| PROMPT |
In the listing below, find the line holding "trusted descriptor, node" and the line holding "validation, domain-separated hashes". Write out those two lines and all lines between, exactly, and nothing more.

| RECORDS SUPPLIED |
(* ===== verification/TeeAttestation.v ===== *)
(** The TEE attestation protocol: the canonical messages of
    [crates/blockchain/primitives/src/tee_attestation_v1.rs] (network binding,
    trusted descriptor, node identity, validator binding, host authorization,
    initialization manifest, registration intent, DCAP and development evidence,
    policies and their schedule, gas and resource schedules) with their
    validation, domain-separated hashes and gas charges, and the signature
    recovery of [tee_signatures.rs].

    A 32-byte key or hash is its big-endian value; signatures and the compressed
    node key stay byte strings. Curve operations are the class [TeeCrypto]. *)

From stdpp Require Import sorting.
From S2P Require Import Prelude Bytes Wire.

(** * Errors and the decoder *)

Inductive CodecError : Type :=
  | UnexpectedEof
  | UnsupportedVersion (field : string) (value : Z)
  | UnknownDiscriminant (field : string) (value : Z)
  | LimitExceeded (field : string) (limit actual : Z)
  | NonCanonical (msg : string)
  | TrailingBytes (n : Z)
  | ArithmeticOverflow
  | ChainIdentityMismatch.
#[global] Instance CodecError_eq_dec : EqDecision CodecError.
Proof. solve_decision. Defined.

Abbreviation codec A := (CodecError + A)%type (only parsing).
(** A decoder runs on the input from its position on. *)
Definition tee_decoder (A : Type) : Type := list Z -> codec (A * list Z).

Definition zlen (l : list Z) : Z := Z.of_nat (length l).

Definition PROTOCOL_VERSION_V1 : Z := 1.

Definition enforce_limit (field : string) (limit actual : Z) : codec unit :=
  erequire (actual <=? limit) (LimitExceeded field limit actual).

| RESPONSE |
    trusted descriptor, node identity, validator binding, host authorization,
    initialization manifest, registration intent, DCAP and development evidence,
    policies and their schedule, gas and resource schedules) with their
    validation, domain-separated hashes and gas charges, and the signature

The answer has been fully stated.